Alors, quand ma famille, dont l'influence déclinait, a annoncé le mariage stratégique avec lui, j'étais ravie. Mes amis m'ont prévenue. « Anya, c'est une machine, pas un homme. Il est fait de glace et d'ambition. »
« Je peux le changer, » avais-je dit, le cœur plein de l'optimisme idiot d'une fille qui n'avait lu sur l'amour que dans les livres. « L'amour peut faire fondre n'importe qui. »
Lors de notre nuit de noces, il se tenait devant moi dans notre chambre palatiale, son smoking parfaitement taillé, son expression aussi lointaine qu'une étoile. Il m'a tendu un contrat de mariage plus épais qu'un roman.
« Soyons clairs, Anya, » a-t-il dit, sa voix dénuée de toute chaleur. « C'est un partenariat. Le nom de la famille de Courcy offre à mon entreprise la légitimité qui lui manque. En retour, j'empêche l'entreprise de ta famille de s'effondrer. J'attends de toi que tu sois une Madame Chevalier compétente, silencieuse et gracieuse. N'attends pas d'amour. Je n'en suis pas capable. »
Ses mots ont été une gifle glaciale, mais mon cœur stupide a refusé d'abandonner. Pendant cinq ans, j'ai joué le rôle de l'épouse parfaite. J'ai enduré son absence, son indifférence, son vide émotionnel. Mon seul réconfort, la seule chose qui m'a permis de survivre à la solitude écrasante, était la conviction qu'il était comme ça avec tout le monde.

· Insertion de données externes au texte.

(* ===== verification/ExitWaits.v ===== *)
(** Threads blocked on exit queues: the invariant and the steps that settle
    their outcome. [W] maps a blocked thread to what its call keeps on its
    stack. *)

From S2P Require Import Prelude Pmm ObjectStorage Kernel Objects Thread.
From S2P Require Import Ring Scheduler SchedulerProofs SchedulerWf SchedulerOps.
From S2P Require Import Ipc IpcWf IpcOps IpcReserve IpcCalls.
From S2P Require Import ExitQueue ExitRing ExitData ExitClose.

Open Scope jcos_scope.

Record exit_waiter (k : Kernel) (l : list Z) (t : Z) (w : ExitWaiting) : Prop := {
  ew_live : queue_live k (xw_queue w) = true;
  ew_match : thread_wait_matches_id k t THREAD_WAIT_PROCESS_EXIT (xw_queue w) (xw_id w) = true;
  ew_result : pending k t = true \/ wait_terminal (t_wait_result (thr k t)) = true;
  ew_where : located k l t;
  ew_view : wait_view (exq k (xw_queue w)) = (t, xw_id w);
  ew_idle : pending k t = true ->
    q_pending_count (exq k (xw_queue w)) = 0 /\ q_closed (exq k (xw_queue w)) = false }.

Record exit_wf (k : Kernel) (l : list Z) (W : gmap Z ExitWaiting) : Prop := {
  xf_sched : sched_wf k l;
  xf_data : exit_data k;
  xf_waiter : forall t w, W !! t = Some w -> exit_waiter k l t w;
  xf_receiver : forall q, queue_live k q = true -> wait_view (exq k q) = (0, 0) \/
    exists w, W !! q_waiting_receiver (exq k q) = Some w /\ xw_queue w = q;
  xf_other : forall t, W !! t = None -> t_wait_kind (thr k t) <> THREAD_WAIT_PROCESS_EXIT }.

(** * Consequences *)

Lemma exit_waiter_nonnull k l t w : exit_waiter k l t w -> t <> 0.
Proof.
  intros [_ Hm _ _ _ _] ->. unfold thread_wait_matches_id, thread_wait_matches, thread_known,
    thread_storage_live, object_storage_find in Hm. cbn in Hm. rewrite Z.ltb_irrefl in Hm.
  rewrite andb_false_r in Hm. cbn in Hm. by rewrite andb_false_r in Hm.
Qed.

Lemma exit_reservation_valid k l W q :
  exit_wf k l W -> queue_live k q = true -> wait_reservation_valid k q = true.
Proof.
  intros Hx Hv. pose proof (xf_sched _ _ _ Hx) as Hwf. unfold wait_reservation_valid.
  destruct (xf_receiver _ _ _ Hx q Hv) as [E|(w & Hw & He)]; [unfold wait_view in E; by injection E as -> ->|].
  pose proof (exit_waiter_nonnull _ _ _ _ (xf_waiter _ _ _ Hx _ _ Hw)) as Hz.
  destruct (xf_waiter _ _ _ Hx _ _ Hw) as [_ Hm _ Hl Hview _]. subst q. unfold wait_view in Hview. injection Hview as Hid.
  rewrite Hid. set (t := q_waiting_receiver _) in *. rewrite Hm.
  assert (nz t = true) as -> by (by apply negb_true_iff, Z.eqb_neq). cbn [negb orb].
  unfold thread_current, state_is. rewrite (wf_tinit _ _ Hwf). cbn [negb]. fold (current_of k).
  destruct Hl as [Hin|Hb].
  - destruct (queued_cases k l t Hwf Hin) as (-> & -> & [[-> ->]|(Hne & -> & Hf)]).
    + by rewrite Z.eqb_refl.
    + apply Z.eqb_neq in Hne. rewrite Hne. cbn [andb]. unfold has_frame in Hf.
      apply andb_true_iff in Hf as [Hf _]. apply andb_true_iff in Hf as [-> ->]. done.
  - destruct (blocked_unqueued k l t Hwf Hb) as [Hn Hne]. rewrite Hb.
    destruct (wf_blocked _ _ Hwf t Hb) as (_ & Hf & _). unfold has_frame in Hf.
    apply andb_true_iff in Hf as [Hf _]. apply andb_true_iff in Hf as [-> ->].
    apply Z.eqb_neq in Hne. rewrite Hne. cbn. change (t_run_next (thr k t)) with (next_of k t).
    rewrite (rl_queued _ _ (wf_list _ _ Hwf)), (rl_off _ _ (wf_list _ _ Hwf) t Hn).
    by rewrite bool_decide_eq_true_2, (bool_decide_eq_false_2 (t ∈ l)).
Qed.

(** The code's check of a queue is that it is live. *)
Lemma exit_valid k l W q : exit_wf k l W -> queue_valid k q = queue_live k q.
Proof.
  intros Hx. destruct (queue_live k q) eqn:Hv; [|unfold queue_valid; by rewrite Hv].
  destruct (xd_queue _ (xf_data _ _ _ Hx) q Hv) as [l' Hq].
  apply (queue_valid_spec k q l'); [done|done|]. by apply (exit_reservation_valid k l W).
Qed.

(** The two waits of one queue are one. *)
Lemma exit_waiter_unique k l W t w t' w' :
  exit_wf k l W -> W !! t = Some w -> W !! t' = Some w' -> xw_queue w = xw_queue w' -> t = t'.
Proof.
  intros Hx Hw Hw' E. pose proof (ew_view _ _ _ _ (xf_waiter _ _ _ Hx _ _ Hw)) as H1.
  pose proof (ew_view _ _ _ _ (xf_waiter _ _ _ Hx _ _ Hw')) as H2. rewrite E, H2 in H1. congruence.
Qed.

(** * Steps *)

(** The reservations stay; outcomes may have been settled. *)
Lemma exit_wf_step k k' l l' W :
  exit_wf k l W -> ipc_frame k k' -> sched_wf k' l' -> exit_data k' -> k_exq k' = k_exq k ->
  (forall t, located k l t -> located k' l' t) ->
  (forall q, wait_view (exq k' q) = wait_view (exq k q)) ->
  (forall t w, W !! t = Some w -> t_wait_result (thr k' t) = t_wait_result (thr k t) \/ wait_terminal (t_wait_result (thr k' t)) = true) ->
  (forall t w, W !! t = Some w -> pending k' t = true ->
     q_pending_count (exq k' (xw_queue w)) = 0 /\ q_closed (exq k' (xw_queue w)) = false) ->
  exit_wf k' l' W.
Proof.
  intros [Hs Hd Hw Hr Ho] Hf Hs' Hd' He Hl Hv Hres Hidle.
  assert (forall q, queue_live k' q = queue_live k q) as Hlive by (intros; unfold queue_live; by rewrite He).
  split; try done.
  - intros t w Ht. destruct (Hw t w Ht) as [H1 H2 H3 H4 H5 _]. split.
    + by rewrite Hlive.
    + by rewrite (frame_matches k k').
    + destruct (Hres t w Ht) as [E|E]; [|by right]. by rewrite (pending_ext _ _ _ E), E.
    + auto.
    + by rewrite Hv.
    + by apply (Hidle t).
  - intros q. rewrite Hlive. intros Hq. rewrite Hv. destruct (Hr q Hq) as [?|(w & Hww & ?)]; [by left|right].
    exists w. split; [|done]. specialize (Hv q). unfold wait_view in Hv. injection Hv as -> _. done.
  - intros t Ht. destruct (if_wait _ _ Hf t) as (_ & -> & _). by apply Ho.
Qed.

Lemma exit_only_ipc k k' : exit_only k k' -> ipc_frame k k'.
Proof.
  intros [R _ _]. by split; try (by rewrite R).
Qed.

Lemma exit_only_thr k k' t : exit_only k k' -> thr k' t = thr k t.
Proof. intros [R _ _]. unfold thr. by rewrite R. Qed.

Lemma exit_only_exq k k' : exit_only k k' -> k_exq k' = k_exq k.
Proof. intros [R _ _]. by rewrite R. Qed.

(** A step of the data at queues whose waiters are settled or unaffected. *)
Lemma data_wf k k' l W :
  exit_wf k l W -> exit_only k k' -> exit_data k' -> (forall q, wait_view (exq k' q) = wait_view (exq k q)) ->
  (forall t w, W !! t = Some w -> pending k t = true ->
     q_pending_count (exq k' (xw_queue w)) = 0 /\ q_closed (exq k' (xw_queue w)) = false) ->
  exit_wf k' l W.
Proof.
  intros Hx Ho Hd Hv Hi. pose proof (exit_only_quiet _ _ Ho) as Hq.
  apply (exit_wf_step k k' l l W Hx); try done.
  - by apply exit_only_ipc.
  - apply (quiet_sched k k' l Hq). apply Hx.
  - by apply exit_only_exq.
  - intros t. by apply located_quiet.
  - intros t w _. left. by rewrite (exit_only_thr k k').
  - intros t w Hw. unfold pending. rewrite (exit_only_thr k k') by done. by apply Hi.
Qed.

Definition exit_steps (k : Kernel) (l : list Z) (W : gmap Z ExitWaiting) (k' : Kernel) : Prop :=
  exists l', exit_wf k' l' W /\ keeps_sched k k' l l' /\ (awake k l W -> awake k' l' W).

Lemma exit_steps_refl k l W : exit_wf k l W -> exit_steps k l W k.
Proof. intros H. exists l. split_and!; [done|apply keeps_refl|done]. Qed.

Lemma data_steps k k' l W :
  exit_wf k l W -> exit_only k k' -> exit_data k' -> (forall q, wait_view (exq k' q) = wait_view (exq k q)) ->
  (forall t w, W !! t = Some w -> pending k t = true ->
     q_pending_count (exq k' (xw_queue w)) = 0 /\ q_closed (exq k' (xw_queue w)) = false) ->
  exit_steps k l W k'.
Proof.
  intros Hx Ho Hd Hv Hi. exists l. split; [by apply (data_wf k)|]. split; [by apply keeps_quiet, exit_only_quiet|].
  apply awake_same. intros t. by rewrite (exit_only_thr k k').
Qed.

(** * Completing the receiver *)

Lemma try_complete_at k l t kind o id r :
  sched_wf k l -> thread_wait_matches_id k t kind o id = true -> located k l t -> pending k t = true ->
  wait_terminal r = true ->
  thread_wait_try_complete t kind o id r k = (true, set_thr t (fun t => t <| t_wait_result := r |>) k).
Proof.
  intros Hwf Hm Hl Hp Hr. unfold thread_wait_try_complete.
  rewrite Hr, Hm. unfold pending in Hp. rewrite Hp. cbn [negb orb]. fold (current_of k). unfold state_is.
  destruct Hl as [Hin|Hb]; [|by rewrite Hb].
  destruct (queued_cases k l t Hwf Hin) as (_ & _ & [[-> ->]|(_ & -> & _)]); [|done].
  by rewrite Z.eqb_refl.
Qed.

Lemma exit_data_same k k' :
  exit_data k -> (forall q, exq k' q = exq k q) -> (forall p, prc k' p = prc k p) -> k_exq k' = k_exq k ->
  k_prc k' = k_prc k -> exit_data k'.
Proof.
  intros [Hr Hq Hl] He Hp Hx Hs.
  assert (forall q, queue_live k' q = queue_live k q) as Hlive by (intros; unfold queue_live; by rewrite Hx).
  split; [by rewrite Hx| |].
  - intros q. rewrite Hlive. intros Hv. destruct (Hq q Hv) as [l Hl']. exists l. by apply (queue_ok_same k).
  - intros p. destruct (Hl p) as [?|(H1 & H2 & H3 & x & H4)]; [left; by rewrite Hp|right].
    unfold process_storage_live, watches in *. rewrite Hp, Hs, Hlive, He. by eauto 6.
Qed.

Lemma calm_exit_data k k' : calm k k' -> exit_data k -> exit_data k'.
Proof.
  intros Hc Hd. pose proof (ca_rest _ _ Hc) as R. apply (exit_data_same k); try done.
  - intros q. unfold exq. by rewrite R.
  - intros p. unfold prc. by rewrite R.
  - by rewrite R.
  - by rewrite R.
Qed.

Definition completes (k : Kernel) (q : Z) (r : ThreadWaitResult) (t : Z) : ThreadWaitResult :=
  if nz t && (t =? q_waiting_receiver (exq k q)) && pending k t then r else t_wait_result (thr k t).

Lemma complete_spec k k1 l W q r :
  exit_wf k l W -> exit_only k k1 -> exit_data k1 -> queue_live k q = true ->
  (forall q', wait_view (exq k1 q') = wait_view (exq k q')) -> (forall q', q' <> q -> exq k1 q' = exq k q') ->
  wait_terminal r = true ->
  exists k2, complete_receiver q r k1 = Some k2 /\ exit_steps k l W k2 /\ (forall q', exq k2 q' = exq k1 q') /\
    (forall p, prc k2 p = prc k1 p) /\ k_exq k2 = k_exq k /\ k_prc k2 = k_prc k /\
    (forall t, t_wait_result (thr k2 t) = completes k q r t).
Proof.
  intros Hx Ho Hd1 Hv Hview Hother Hr. unfold complete_receiver.
  assert (wait_view (exq k1 q) = wait_view (exq k q)) as Hq by auto. unfold wait_view in Hq. injection Hq as Hq1 Hq2.
  rewrite Hq1, Hq2. set (t := q_waiting_receiver (exq k q)). fold (pending k1 t).
  assert (pending k1 t = pending k t) as Hp by (apply pending_ext; by rewrite (exit_only_thr k k1)). rewrite Hp.
  assert (forall u, W !! u <> None -> u <> t -> forall w, W !! u = Some w -> xw_queue w <> q) as Hothers.
  { intros u _ Hne w Hw E. pose proof (ew_view _ _ _ _ (xf_waiter _ _ _ Hx _ _ Hw)) as Hvw. rewrite E in Hvw.
    unfold wait_view in Hvw. injection Hvw as Hvw _. by apply Hne. }
  assert (k_prc k1 = k_prc k) as Hprc by (destruct Ho as [R _ _]; by rewrite R).
  destruct (nz t && pending k t) eqn:Hact.
  - apply andb_true_iff in Hact as [Hz Hpt].
    destruct (xf_receiver _ _ _ Hx q Hv) as [E|(w & Hw & Hwq)].
    { unfold wait_view in E. injection E as E _. fold t in E. by rewrite E in Hz. }
    fold t in Hw. pose proof (xf_waiter _ _ _ Hx _ _ Hw) as Hew.
    assert (q_waiting_receiver_id (exq k q) = xw_id w) as Hid.
    { pose proof (ew_view _ _ _ _ Hew) as Hvw. rewrite Hwq in Hvw. unfold wait_view in Hvw. by injection Hvw. }
    pose proof (exit_only_quiet _ _ Ho) as Hqu. pose proof (quiet_sched _ _ _ Hqu (xf_sched _ _ _ Hx)) as Hs1.
    rewrite Hid, (try_complete_at k1 l); [|done| |by apply (located_quiet k), Hew|by rewrite Hp|done].
    2: { rewrite (frame_matches k k1) by (by apply exit_only_ipc). rewrite <- Hwq. apply Hew. }
    set (k1' := set_thr t _ k1). assert (quiet k1 k1') as Hq1' by apply quiet_result.
    destruct (make_ready_spec k1' l t) as (k2 & l2 & Hm & Hs2 & Hca & Hin & Hc & Hi & Hlo & Hqd);
      [by apply (quiet_sched k1)|apply (located_quiet k1); [done|]; by apply (located_quiet k), Hew|].
    change (queue_make_ready t k1') with (ipc_make_ready t k1'). rewrite Hm.
    pose proof (ca_rest _ _ Hca) as R2.
    assert (forall q', exq k2 q' = exq k1 q') as He2 by (intros; unfold exq; by rewrite R2).
    assert (forall p, prc k2 p = prc k1 p) as Hp2 by (intros; unfold prc; by rewrite R2).
    assert (k_exq k2 = k_exq k) as Hexq by (transitivity (k_exq k1); [by rewrite R2|by apply exit_only_exq]).
    assert (k_prc k2 = k_prc k) as Hprc2 by (transitivity (k_prc k1); [by rewrite R2|done]).
    assert (forall u, t_wait_result (thr k2 u) = if decide (t = u) then r else t_wait_result (thr k u)) as Hres.
    { intros u. rewrite (result_calm _ _ u Hca). unfold k1'. rewrite result_set, (exit_only_thr k k1) by done. done. }
    exists k2. split; [done|]. split_and!; try done.
    + exists l2. assert (keeps_sched k k2 l l2) as Hks.
      { eapply keeps_trans; [by apply keeps_quiet|]. eapply keeps_trans; [by apply keeps_quiet|].
        split; try done. unfold hook_armed. by rewrite R2. }
      split; [|split; [done|]].
      * apply (exit_wf_step k k2 l l2 W Hx); try done.
        -- eapply frame_trans; [by apply exit_only_ipc|]. eapply frame_trans; [apply frame_result|by apply calm_frame].
        -- apply (exit_data_same k1); try done; by rewrite R2.
        -- apply Hks.
        -- intros q'. rewrite He2. apply Hview.
        -- intros u w' Hw'. rewrite Hres. case_decide; [by right|by left].
        -- intros u w' Hw' Hpu. unfold pending in Hpu. rewrite Hres in Hpu. rewrite He2.
           case_decide as E; [apply bool_decide_eq_true in Hpu; by rewrite Hpu in Hr|].
           rewrite Hother by (apply (Hothers u); [congruence|done|done]). by apply (ew_idle _ _ _ _ (xf_waiter _ _ _ Hx _ _ Hw')).
      * apply awake_results; [apply Hks|]. intros u. rewrite Hres. case_decide; [right; by subst|by left].
    + intros u. rewrite Hres. unfold completes. fold t. case_decide as E.
      * subst u. by rewrite Hz, Z.eqb_refl, Hpt.
      * rewrite (proj2 (Z.eqb_neq u t)) by congruence. by rewrite andb_false_r.
  - exists k1. split; [done|]. split_and!; try done; [|by apply exit_only_exq|].
    + apply data_steps; try done. intros u w Hw Hpu.
      destruct (decide (u = t)) as [->|Hne].
      * rewrite Hpu, andb_true_r in Hact. apply negb_false_iff, Z.eqb_eq in Hact.
        by destruct (exit_waiter_nonnull _ _ _ _ (xf_waiter _ _ _ Hx _ _ Hw)).
      * rewrite Hother by (apply (Hothers u); [congruence|done|done]). by apply (ew_idle _ _ _ _ (xf_waiter _ _ _ Hx _ _ Hw)).
    + intros u. rewrite (exit_only_thr k k1) by done. unfold completes. fold t.
      destruct (Z.eqb_spec u t) as [->|Hne]; [|by rewrite andb_false_r]. rewrite andb_true_r, Hact. done.
Qed.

Qu'il était simplement fait de glace.
Mais le voir avec Bella Dubois, voir la façon dont ses yeux s'adoucissaient, la façon dont il abandonnait tout pour son moindre caprice, a prouvé qu'il n'était pas du tout fait de glace. Il était un feu rugissant. Juste pas pour moi.
Mes cinq années de dévotion silencieuse, d'attente patiente, d'auto-illusion – tout cela n'était qu'une blague. Une blague pathétique et misérable.
Le rire qui a bouillonné dans ma gorge était étranglé par les sanglots. Dans le couloir froid et stérile du commissariat, j'ai enfin accepté la vérité. Mon mariage était une cage, et j'avais secoué les barreaux pendant cinq ans, mendiant une affection que je ne recevrais jamais.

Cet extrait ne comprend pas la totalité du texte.